Eine Bewegung, die Menschen motiviert, dabei zu sein und sich einzumischen, auch wenn sie keine Lust haben, gleich Mitglied in einer Partei zu werden. Wir wollen Menschen für die Werte unserer Verfassung begeistern und sie ermutigen, gegen Populisten sachlich zu argumentieren und Widersprüche zu diskutieren.
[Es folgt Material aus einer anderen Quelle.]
(** [visited] is the order in which the loop ranges over [m.Labels]. *)
Definition initLabels (m : ZiplineeManifest) (visited : list (string * string))
    (env : Environ) : Environ * option error :=
  (* set labels as envvars *)
  if negb (Nat.eqb (size (Labels m)) 0) then initLabelsLoop visited env
  else (env, None).

(** The map returned is nil (here [None]) when an error is. *)
Definition CollectZiplineeEnvvarsAndLabels (m : ZiplineeManifest)
    (visited : list (string * string)) (env : Environ)
    : Environ * option (gmap string string) * option error :=
  (* set labels as envvars *)
  let '(env, err) := initLabels m visited env in
  match err with
  | Some _ => (env, None, err)
  | None =>
      (* return all envvars starting with ZIPLINEE_ *)
      (env, Some (collectZiplineeEnvvars env), None)
  end.

Definition decryptSecret (encryptedValue pipeline : string) : string :=
  let '(decryptedValue, err) := DecryptAllEnvelopes encryptedValue pipeline in
  match err with
  | Some _ => encryptedValue       (* a warning is logged *)
  | None => decryptedValue
  end.

(** [decryptSecrets] on the heap of maps: the argument itself comes back
    when it is nil or empty, a map made afresh otherwise.  The entries of
    one map have distinct keys, so every order of the loop writes the same
    map. *)
Definition decryptSecrets (encryptedEnvvars : MapRef) (pipeline : string) (h : MapHeap)
    : MapRef * MapHeap :=
  if Nat.eqb (size (readMap h encryptedEnvvars)) 0 then (encryptedEnvvars, h)
  else
    let envvars := List.length h in
    (Some envvars,
     foldr (fun kv h => alter (fun m => <[kv.1 := decryptSecret kv.2 pipeline]> m) envvars h)
           (h ++ [∅]) (map_to_list (readMap h encryptedEnvvars))).

End Helper.

End EnvvarHelper.

(** ** The parameters of a when clause *)

Module WhenParameters.
Import GoStrings Envvar When.

Section Evaluator.
(** [we.envvarHelper]: its prefix, the process environment it reads, and
    its [ciServer] field. *)
Variable prefix : string.
Variable env : Environ.
Variable ciServer : string.

(** The map is made afresh and filled key by key, in this order. *)
Definition GetParameters : gmap string GoValue :=
  let parameters : gmap string GoValue := ∅ in
  let parameters :=
    <["branch" := VString (getZiplineeEnv prefix env "ZIPLINEE_GIT_BRANCH")]> parameters in
  let parameters :=
    <["trigger" := VString (getZiplineeEnv prefix env "ZIPLINEE_TRIGGER")]> parameters in
  let parameters :=
    <["status" := VString (getZiplineeEnv prefix env "ZIPLINEE_BUILD_STATUS")]> parameters in
  let parameters :=
    <["action" := VString (getZiplineeEnv prefix env "ZIPLINEE_RELEASE_ACTION")]> parameters in
  let parameters := <["server" := VString ciServer]> parameters in
  parameters.
End Evaluator.

End WhenParameters.

(** ** The stages of a local build *)

Module LocalBuild.
Import Envvar.

(** [strings.Join] *)
Fixpoint Join (elems : list string) (sep : string) : string :=
  match elems with
  | [] => ""
  | [e] => e
  | e :: rest => e +:+ sep +:+ Join rest sep
  end.

Section Stages.
(** [*manifest.ZiplineeStage], with its [Name]. *)
Variable Stage : Type.
Variable StageName : Stage -> string.
(** [foundation.StringArrayContains] *)
Variable StringArrayContains : list string -> string -> bool.

(** The body of the loop over [mft.Stages]. *)
Definition selectStage (stagesToRun : list string) (acc : list Stage * list string)
    (s : Stage) : list Stage * list string :=
  let '(stages, stageNames) := acc in
  let stageNames := stageNames ++ [StageName s] in
  if StringArrayContains stagesToRun (StageName s)
  then (stages ++ [s], stageNames)
  else (stages, stageNames).

(** The start of [RunLocalBuild] after the manifest has been read: the
    stages to run, or the error that lists the stages to choose from. *)
Definition selectStages (mftStages : list Stage) (stagesToRun : list string)
    : list Stage + error :=
  (* select configured stages to run *)
  let '(stages, stageNames) := foldl (selectStage stagesToRun) ([], []) mftStages in
  if Nat.eqb (List.length stages) 0
  then inr (ErrorString ("Choose one of the following stages: " +:+ Join stageNames ","))
  else inl stages.
End Stages.

End LocalBuild.

(** ** The env resolver at work: global variables, the pipeline name, the
    variables of a builder configuration *)

Module EnvvarRun.
Import GoStrings Envvar Origin.

(** What these functions read and change: the process environment, the
    commands run so far (oldest first) and the number of clock readings
    taken. *)
Record Sys := {
  environ : Environ;
  executed : list (list string);
  clock : nat
}.

(** A call returns a value, returns an error to its caller (every caller
    here hands it on at once: [if err != nil { return err }]), panics on a
    nil pointer, or ends the process through [log.Fatal]. *)
Inductive Result (A : Type) :=
| Ok (a : A) (s : Sys)
| Err (e : error) (s : Sys)
| NilPanic (s : Sys)
| Fatal (s : Sys).
Arguments Ok {A} a s.
Arguments Err {A} e s.
Arguments NilPanic {A} s.
Arguments Fatal {A} s.

Definition E (A : Type) := Sys -> Result A.

Definition ret {A} (a : A) : E A := fun s => Ok a s.

Definition bind {A B} (m : E A) (k : A -> E B) : E B :=
  fun s =>
    match m s with
    | Ok a s' => k a s'
    | Err e s' => Err e s'
    | NilPanic s' => NilPanic s'
    | Fatal s' => Fatal s'
    end.

#[global] Instance E_ret : MRet E := @ret.
#[global] Instance E_bind : MBind E := fun A B k m => bind m k.

Definition nilPanic {A} : E A := fun s => NilPanic s.
(** [log.Fatal] *)
Definition logFatal {A} : E A := fun s => Fatal s.

(** Dereference of a pointer of the configuration. *)
Definition derefE {A} (p : option A) : E A :=
  match p with
  | Some a => ret a
  | None => nilPanic
  end.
Wir stehen in der Pflicht, Haltung zu zeigen und Orientierung zu geben. Dazu gehört auch, zu erklären, warum von einer demokratischeren und offenen Gesellschaft alle profitieren können. Dazu gehört auch, den sozialen Zusammenhalt zu stärken. Eine Lobby für die Menschenwürde zu sein heißt, Minderheiten zu ermutigen und zu unterstützen und sie nicht gegeneinander auszuspielen. Das gilt für homosexuelle Jugendliche, die in der Schule gedemütigt werden genauso wie für Geflüchtete, die Schwierigkeiten haben, eine Wohnung zu finden, oder für Erwerbslose, die vom Jobcenter durch Sanktionen gegängelt werden. Wir brauchen deshalb Bündnisse über die unterschiedlichen Bereiche unserer Gesellschaft hinweg. Wir brauchen neue Bündnisse, um unsere Demokratie zu schützen.